Each entry needs to be reproduced exactly, with none left out.

━━━━━━━━━━━━━━━━

Lemma tasklet_loop_ok fuel s p l :
  page s -> ld32 s vmem_base_addr = base -> chain s p l ->
  Forall is_slot l.*1 -> NoDup l.*1 -> Forall (fun b => location b < 2000) l.*2 -> (length l <= fuel)%nat ->
  exists s', tasklet_loop fuel p s = Some s' /\ page s' /\ within s s' /\ chain s' p (ticked l) /\
    (forall x, inside x 1 -> (forall a, a ∈ l.*1 -> x < a \/ a + 12 <= x) -> ldb s' x = ldb s x) /\
    (forall i, 0 <= i < 4000 -> ldb s' (base + i) = draw (bytes (drawing l.*2)) (fun i => ldb s (base + i)) i).
Proof.
  revert s p fuel. induction l as [|[a b] l IH]; intros s p fuel P B C Hs Nd Hl Hf; simpl in C.
  { subst p. exists s. destruct fuel; done. }
  destruct C as (-> & Ho & C). rewrite !fmap_cons in *. cbn [fst snd] in *. apply Forall_cons_1 in Hs as [Ha Hs]. pose proof (NoDup_cons_1_1 _ _ Nd) as Na; apply NoDup_cons_1_2 in Nd.
  apply Forall_cons_1 in Hl as [Hb Hl]. destruct fuel as [|fuel]; [simpl in Hf; lia|]. cbn [tasklet_loop].
  destruct (slot_bounds a Ha) as (I & L1 & L2 & L3). pose proof I as (I1 & _ & I2).
  rewrite (proj2 (Z.eqb_neq a 0)) by lia. pose proof (ly_base_array Ly) as Hv.
  destruct (tasklet_step_ok s a b P B I (ly_base Ly)) as (T & Ho'); [lia|done|done|]. set (s1 := tasklet_step a s) in *.
  assert (En : ld32 s1 (a + NEXT) = ld32 s (a + NEXT)).
  { apply (touches_ld32 _ _ _ _ _ _ T); [unfold NEXT; split_and!; lia|unfold NEXT; lia]. }
  assert (Q : forall x k, x ∈ l.*1 -> 0 <= k < 16 -> x + k < a \/ a + 16 <= x + k).
  { intros x k Hx Hk. pose proof (proj1 (Forall_forall _ _) Hs x Hx) as Sx.
    destruct (slot_apart a x Ha Sx); [|lia|lia]. intros ->. done. }
  assert (Ix : forall x k, x ∈ l.*1 -> 0 <= k < 16 -> inside (x + k) 1).
  { intros x k Hx Hk. pose proof (proj1 (Forall_forall _ _) Hs x Hx) as Sx.
    destruct (slot_bounds x Sx) as ((?&?&?) & _). split_and!; lia. }
  destruct (IH s1 (ld32 s (a + NEXT)) fuel) as (s' & E & P' & Wi' & C' & R' & S'); [apply T| | |done|done|done|simpl in Hf; lia|].
  - rewrite (touches_ld32 _ _ _ _ _ _ T); [done|apply Ly|lia].
  - eapply chain_ext; [|exact C]. intros x k Hx Hk. apply (tc_rest _ _ _ _ _ T); [by apply Ix|].
    specialize (Q x k Hx Hk). lia.
  - assert (Fa : forall k, 0 <= k < 16 -> ldb s' (a + k) = ldb s1 (a + k)).
    { intros k Hk. apply R'; [split_and!; lia|]. intros x Hx. pose proof (proj1 (Forall_forall _ _) Hs x Hx) as Sx.
      destruct (slot_apart a x Ha Sx) as [H1|H1]; [intros ->; done|lia|lia]. }
    exists s'. rewrite En, E. split; [done|]. split; [done|]. split; [etrans; [apply T|done]|]. split; [|split].
    + simpl. split; [done|]. split; [eapply holds_ext; [|exact Ho']; intros k Hk; apply Fa; lia|].
      rewrite (ld32_ext s1); [by rewrite En|]. intros k Hk. rewrite <- Z.add_assoc. apply Fa. unfold NEXT. lia.
    + intros x Hx Hr. rewrite R'; [|done|intros y Hy; apply Hr; by apply list_elem_of_further]. apply (tc_rest _ _ _ _ _ T); [done|].
      apply Hr. apply list_elem_of_here.
    + intros i Hi. rewrite S' by done. simpl. rewrite bytes_app, draw_app. apply (draw_ext 4000); [|done].
      intros j Hj. by apply (tc_screen _ _ _ _ _ T).
Qed.

(** *** The state of the library *)

(** The library's variables stand for the list [l]: the list pointer is a list of these
    structures, and the structures of the array that are not in it are marked free. *)
Record blinks (s : S) (l : list (Z * blink)) : Prop := {
  bk_page : page s;
  bk_base : ld32 s vmem_base_addr = base;
  bk_chain : chain s (ld32 s mp1_list_head) l;
  bk_slots : Forall is_slot l.*1;
  bk_nodup : NoDup l.*1;
  bk_locations : Forall (fun b => 0 < location b < 2000) l.*2;
  bk_free : forall a, is_slot a -> a ∉ l.*1 -> ld16 s (a + LOCATION) = 0
}.

(** From [s] to [s'] only bytes of the program for which [W] holds have changed, and [d]
    has been drawn. *)
Record effect (W : Z -> Prop) (d : list (Z * Z)) (s s' : S) : Prop := {
  mv_page : page s';
  mv_within : within s s';
  mv_rest : forall x, inside x 1 -> ~ W x -> ldb s' x = ldb s x;
  mv_screen : forall i, 0 <= i < 4000 -> ldb s' (base + i) = draw (bytes d) (fun i => ldb s (base + i)) i
}.

(** The variables of the library but the pointer to the screen. *)
Definition library (x : Z) : Prop :=
  mp1_list_head <= x < mp1_list_head + 4 \/ blink_array <= x < blink_array + 32000.

Lemma effect_refl W s : page s -> effect W [] s s.
Proof. by split. Qed.

Lemma effect_trans W d1 d2 s1 s2 s3 : effect W d1 s1 s2 -> effect W d2 s2 s3 -> effect W (d1 ++ d2) s1 s3.
Proof.
  intros [P1 W1 R1 S1] [P2 W2 R2 S2]. split; [done|by etrans| |].
  - intros x Hx Hr. by rewrite R2, R1.
  - intros i Hi. rewrite S2, bytes_app, draw_app by done. by apply (draw_ext 4000).
Qed.

Lemma effect_weaken (W W' : Z -> Prop) d s s' : effect W d s s' -> (forall x, W x -> W' x) -> effect W' d s s'.
Proof. intros [P Wi R Sc] HW. split; [done|done| |done]. intros x Hx Hr. apply R; [done|]. intros Hw. by apply Hr, HW. Qed.

Lemma touches_moves (W : Z -> Prop) a k d s s' :
  touches a k d s s' -> (forall x, a <= x < a + k -> W x) -> effect W d s s'.
Proof.
  intros [P Wi R Sc] HW. split; [done|done| |done]. intros x Hx Hr. apply R; [done|].
  destruct (Z.lt_ge_cases x a); [by left|]. right. destruct (Z.lt_ge_cases x (a + k)); [|done]. destruct Hr. apply HW. lia.
Qed.

Lemma effect_ldb W d s s' a k :
  effect W d s s' -> inside a k -> (forall i, 0 <= i < k -> ~ W (a + i)) -> forall i, 0 <= i < k -> ldb s' (a + i) = ldb s (a + i).
Proof. intros M (I1 & _ & I2) HW i Hi. apply (mv_rest _ _ _ _ M); [split_and!; lia|by apply HW]. Qed.

Lemma effect_ld16 W d s s' a :
  effect W d s s' -> inside a 2 -> (forall i, 0 <= i < 2 -> ~ W (a + i)) -> ld16 s' a = ld16 s a.
Proof. intros M I HW. apply ld16_ext. by apply (effect_ldb W d s s' a 2). Qed.

Lemma effect_ld32 W d s s' a :
  effect W d s s' -> inside a 4 -> (forall i, 0 <= i < 4 -> ~ W (a + i)) -> ld32 s' a = ld32 s a.
Proof. intros M I HW. apply ld32_ext. by apply (effect_ldb W d s s' a 4). Qed.

Lemma library_slot a i : is_slot a -> 0 <= i < 16 -> library (a + i).
Proof. intros Ha Hi. destruct (slot_bounds a Ha) as (_ & H1 & H2 & _). right. lia. Qed.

━━━━━━━━━━━━━━━━

Answer box:
Lemma tasklet_loop_ok fuel s p l :
  page s -> ld32 s vmem_base_addr = base -> chain s p l ->
  Forall is_slot l.*1 -> NoDup l.*1 -> Forall (fun b => location b < 2000) l.*2 -> (length l <= fuel)%nat ->
  exists s', tasklet_loop fuel p s = Some s' /\ page s' /\ within s s' /\ chain s' p (ticked l) /\
    (forall x, inside x 1 -> (forall a, a ∈ l.*1 -> x < a \/ a + 12 <= x) -> ldb s' x = ldb s x) /\
    (forall i, 0 <= i < 4000 -> ldb s' (base + i) = draw (bytes (drawing l.*2)) (fun i => ldb s (base + i)) i).
Proof.
  revert s p fuel. induction l as [|[a b] l IH]; intros s p fuel P B C Hs Nd Hl Hf; simpl in C.
  { subst p. exists s. destruct fuel; done. }
  destruct C as (-> & Ho & C). rewrite !fmap_cons in *. cbn [fst snd] in *. apply Forall_cons_1 in Hs as [Ha Hs]. pose proof (NoDup_cons_1_1 _ _ Nd) as Na; apply NoDup_cons_1_2 in Nd.
  apply Forall_cons_1 in Hl as [Hb Hl]. destruct fuel as [|fuel]; [simpl in Hf; lia|]. cbn [tasklet_loop].
  destruct (slot_bounds a Ha) as (I & L1 & L2 & L3). pose proof I as (I1 & _ & I2).
  rewrite (proj2 (Z.eqb_neq a 0)) by lia. pose proof (ly_base_array Ly) as Hv.
  destruct (tasklet_step_ok s a b P B I (ly_base Ly)) as (T & Ho'); [lia|done|done|]. set (s1 := tasklet_step a s) in *.
  assert (En : ld32 s1 (a + NEXT) = ld32 s (a + NEXT)).
  { apply (touches_ld32 _ _ _ _ _ _ T); [unfold NEXT; split_and!; lia|unfold NEXT; lia]. }
  assert (Q : forall x k, x ∈ l.*1 -> 0 <= k < 16 -> x + k < a \/ a + 16 <= x + k).
  { intros x k Hx Hk. pose proof (proj1 (Forall_forall _ _) Hs x Hx) as Sx.
    destruct (slot_apart a x Ha Sx); [|lia|lia]. intros ->. done. }
  assert (Ix : forall x k, x ∈ l.*1 -> 0 <= k < 16 -> inside (x + k) 1).
  { intros x k Hx Hk. pose proof (proj1 (Forall_forall _ _) Hs x Hx) as Sx.
    destruct (slot_bounds x Sx) as ((?&?&?) & _). split_and!; lia. }
  destruct (IH s1 (ld32 s (a + NEXT)) fuel) as (s' & E & P' & Wi' & C' & R' & S'); [apply T| | |done|done|done|simpl in Hf; lia|].
  - rewrite (touches_ld32 _ _ _ _ _ _ T); [done|apply Ly|lia].
  - eapply chain_ext; [|exact C]. intros x k Hx Hk. apply (tc_rest _ _ _ _ _ T); [by apply Ix|].
    specialize (Q x k Hx Hk). lia.
  - assert (Fa : forall k, 0 <= k < 16 -> ldb s' (a + k) = ldb s1 (a + k)).
    { intros k Hk. apply R'; [split_and!; lia|]. intros x Hx. pose proof (proj1 (Forall_forall _ _) Hs x Hx) as Sx.
      destruct (slot_apart a x Ha Sx) as [H1|H1]; [intros ->; done|lia|lia]. }
    exists s'. rewrite En, E. split; [done|]. split; [done|]. split; [etrans; [apply T|done]|]. split; [|split].
    + simpl. split; [done|]. split; [eapply holds_ext; [|exact Ho']; intros k Hk; apply Fa; lia|].
      rewrite (ld32_ext s1); [by rewrite En|]. intros k Hk. rewrite <- Z.add_assoc. apply Fa. unfold NEXT. lia.
    + intros x Hx Hr. rewrite R'; [|done|intros y Hy; apply Hr; by apply list_elem_of_further]. apply (tc_rest _ _ _ _ _ T); [done|].
      apply Hr. apply list_elem_of_here.
    + intros i Hi. rewrite S' by done. simpl. rewrite bytes_app, draw_app. apply (draw_ext 4000); [|done].
      intros j Hj. by apply (tc_screen _ _ _ _ _ T).
Qed.

(** *** The state of the library *)

(** The library's variables stand for the list [l]: the list pointer is a list of these
    structures, and the structures of the array that are not in it are marked free. *)
Record blinks (s : S) (l : list (Z * blink)) : Prop := {
  bk_page : page s;
  bk_base : ld32 s vmem_base_addr = base;
  bk_chain : chain s (ld32 s mp1_list_head) l;
  bk_slots : Forall is_slot l.*1;
  bk_nodup : NoDup l.*1;
  bk_locations : Forall (fun b => 0 < location b < 2000) l.*2;
  bk_free : forall a, is_slot a -> a ∉ l.*1 -> ld16 s (a + LOCATION) = 0
}.

(** From [s] to [s'] only bytes of the program for which [W] holds have changed, and [d]
    has been drawn. *)
Record effect (W : Z -> Prop) (d : list (Z * Z)) (s s' : S) : Prop := {
  mv_page : page s';
  mv_within : within s s';
  mv_rest : forall x, inside x 1 -> ~ W x -> ldb s' x = ldb s x;
  mv_screen : forall i, 0 <= i < 4000 -> ldb s' (base + i) = draw (bytes d) (fun i => ldb s (base + i)) i
}.

(** The variables of the library but the pointer to the screen. *)
Definition library (x : Z) : Prop :=
  mp1_list_head <= x < mp1_list_head + 4 \/ blink_array <= x < blink_array + 32000.

Lemma effect_refl W s : page s -> effect W [] s s.
Proof. by split. Qed.

Lemma effect_trans W d1 d2 s1 s2 s3 : effect W d1 s1 s2 -> effect W d2 s2 s3 -> effect W (d1 ++ d2) s1 s3.
Proof.
  intros [P1 W1 R1 S1] [P2 W2 R2 S2]. split; [done|by etrans| |].
  - intros x Hx Hr. by rewrite R2, R1.
  - intros i Hi. rewrite S2, bytes_app, draw_app by done. by apply (draw_ext 4000).
Qed.

Lemma effect_weaken (W W' : Z -> Prop) d s s' : effect W d s s' -> (forall x, W x -> W' x) -> effect W' d s s'.
Proof. intros [P Wi R Sc] HW. split; [done|done| |done]. intros x Hx Hr. apply R; [done|]. intros Hw. by apply Hr, HW. Qed.

Lemma touches_moves (W : Z -> Prop) a k d s s' :
  touches a k d s s' -> (forall x, a <= x < a + k -> W x) -> effect W d s s'.
Proof.
  intros [P Wi R Sc] HW. split; [done|done| |done]. intros x Hx Hr. apply R; [done|].
  destruct (Z.lt_ge_cases x a); [by left|]. right. destruct (Z.lt_ge_cases x (a + k)); [|done]. destruct Hr. apply HW. lia.
Qed.

Lemma effect_ldb W d s s' a k :
  effect W d s s' -> inside a k -> (forall i, 0 <= i < k -> ~ W (a + i)) -> forall i, 0 <= i < k -> ldb s' (a + i) = ldb s (a + i).
Proof. intros M (I1 & _ & I2) HW i Hi. apply (mv_rest _ _ _ _ M); [split_and!; lia|by apply HW]. Qed.

Lemma effect_ld16 W d s s' a :
  effect W d s s' -> inside a 2 -> (forall i, 0 <= i < 2 -> ~ W (a + i)) -> ld16 s' a = ld16 s a.
Proof. intros M I HW. apply ld16_ext. by apply (effect_ldb W d s s' a 2). Qed.

Lemma effect_ld32 W d s s' a :
  effect W d s s' -> inside a 4 -> (forall i, 0 <= i < 4 -> ~ W (a + i)) -> ld32 s' a = ld32 s a.
Proof. intros M I HW. apply ld32_ext. by apply (effect_ldb W d s s' a 4). Qed.

Lemma library_slot a i : is_slot a -> 0 <= i < 16 -> library (a + i).
Proof. intros Ha Hi. destruct (slot_bounds a Ha) as (_ & H1 & H2 & _). right. lia. Qed.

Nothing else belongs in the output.